Family successions can be fraught. Just look at the Windsors. Over in France, the Arnault family are tackling complexities of their own. Patriarch Bernard has made daughter Delphine chief executive of Dior. This is a key fashion brand of luxury behemoth LVMH, Europe’s largest company.
Criticism of so-called nepo babies may be inspired by envy, egalitarianism, or a bit of both. Pragmatic investors will focus on whether would-be dynasts are good at their jobs or not. The second question is whether their presence crowds out better-qualified non-family managers. The third, broader issue is whether family control reduces or enhances stability.
LVMH is allaying fears, judging from a small increase in the shares to a record high of about €774 for a market worth of €390bn. All Arnault’s children work in the business and are hopping up the ranks. Delphine joined the group in 2000.
LVMH’s heft makes it easier to attract outside talent. The real business news of the day was the promotion of Pietro Beccari — considered a rising star in the sector — to the top job at flagship brand Louis Vuitton.
Succession at LVMH does not appear imminent. Arnault is a sprightly 73 year old. Investors have shiny baubles to distract them. 2023 looks like a good year for luxury sales as Chinese consumer spending — long bottled up — pops like a cork. LVMH should capture more than its fair share of this.
Luxury is as Darwinian as the dynamics within business dynasties. Mega-brands invest heavily in marketing to drown out lesser brands. That gives them pricing power, which LVMH exploits to the hilt. Some 80 per cent of its handbags now cost more than €1,500 — up from just over half in 2014, according to Bernstein analysis. The cost of making the next item is small, meaning profits tend to grow faster than sales.

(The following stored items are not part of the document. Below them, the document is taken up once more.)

Lemma sys_write_file_witness :
  ∃ pt s, PageTable_map (mkPT 0x80500 [0x80500]) 5 0x80501 6 witness_mm = Ok (pt, s) ∧
    sys_write 1 0 0x5010 2 (wit_kernel s pt) = Ok (2, k_set_fs (wit_kernel s pt)
      (file_at (k_fs (wit_kernel s pt)) 8 wit_open (rf_with_file wit_file (written [1; 2; 3] 1
        (user_bytes (ram s) (root_ppn pt) 0x5010 2))) 3 false)).
Proof.
  destruct witness_map as (s & pt & new & Hrun & G). exists pt, s. split; [exact Hrun|].
  apply (sys_write_file (wit_kernel s pt) 1 0 (wit_proc pt) 8 wit_open wit_file 0x5010 2).
  - apply wit_file_of.
  - reflexivity.
  - reflexivity.
  - exact (wit_range s pt new G).
  - unfold len. simpl. lia.
  - unfold len. simpl. lia.
Defined.
Lemma sys_read_file_witness :
  ∃ pt s m', PageTable_map (mkPT 0x80500 [0x80500]) 5 0x80501 6 witness_mm = Ok (pt, s) ∧
    sys_read 1 0 0x5010 2 (wit_kernel s pt) = Ok (inl 2, k_set_fs (k_set_mm (wit_kernel s pt) m')
      (file_at (k_fs (wit_kernel s pt)) 8 wit_open wit_file 3 false)) ∧
    frame_allocator m' = frame_allocator s ∧ user_written (ram s) pt 0x5010 [2; 3] (ram m').
Proof.
  destruct witness_map as (s & pt & new & Hrun & G). exists pt, s.
  destruct (witness_user _ _ _ G) as (Hr & Hm & Hwf & Hsep & Hinj & _ & _).
  destruct (sys_read_file (wit_kernel s pt) 1 0 (wit_proc pt) 8 wit_open wit_file 0x5010 2) as (m' & H);
    [apply wit_file_of|reflexivity|reflexivity|exact (wit_range s pt new G)|exact Hwf|exact Hsep|exact Hinj| | | | |].
  - repeat constructor; lia.
  - simpl. lia.
  - unfold len. simpl. lia.
  - unfold len. simpl. lia.
  - exists m'. split; [exact Hrun|exact H].
Defined.
Lemma sys_openat_opens_witness :
  ∃ pt s, PageTable_map (mkPT 0x80500 [0x80500]) 5 0x80501 6 witness_mm = Ok (pt, s) ∧
    ∃ k', sys_openat 1 1 0 0x5000 0 (wit_kernel s pt) = Ok (1, k') ∧
      open_files (k_fs k') !! 10 = Some (mkCell (mkOpenFile 0 0 true true 9) false).
Proof.
  destruct witness_map as (s & pt & new & Hrun & G). exists pt, s. split; [exact Hrun|].
  destruct (sys_openat_opens (wit_kernel s pt) 1 1 0 0x5000 0 [] (str "/") [] (Thread_new 0) (wit_proc pt))
    as (k' & a & i & pr' & Hk & _ & Hfd & Hof & _ & Hi).
  - exact (wit_read_str s pt new G).
  - reflexivity.
  - reflexivity.
  - reflexivity.
  - unfold len. simpl. lia.
  - exists k'. split; [exact Hk|].
    pose proof (openat_start (wit_kernel s pt) 1 1 0 0x5000 0 [] (str "/") [] (wit_read_str s pt new G) eq_refl) as E.
    rewrite Hk in E. injection E as E. rewrite E. reflexivity.
Defined.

Indeed, on — admittedly bullish — Bernstein numbers, 2023 should see LVMH sales growth of 15 per cent and net profits up by more than a quarter. This would put the stock on some 20 times 2023 earnings. Growth is expected to moderate in coming years. But that does not look too steep for the market leader in a sector that tends to grow more than twice as fast as gross domestic product. Nepo babies are no reason to shy away from the stock.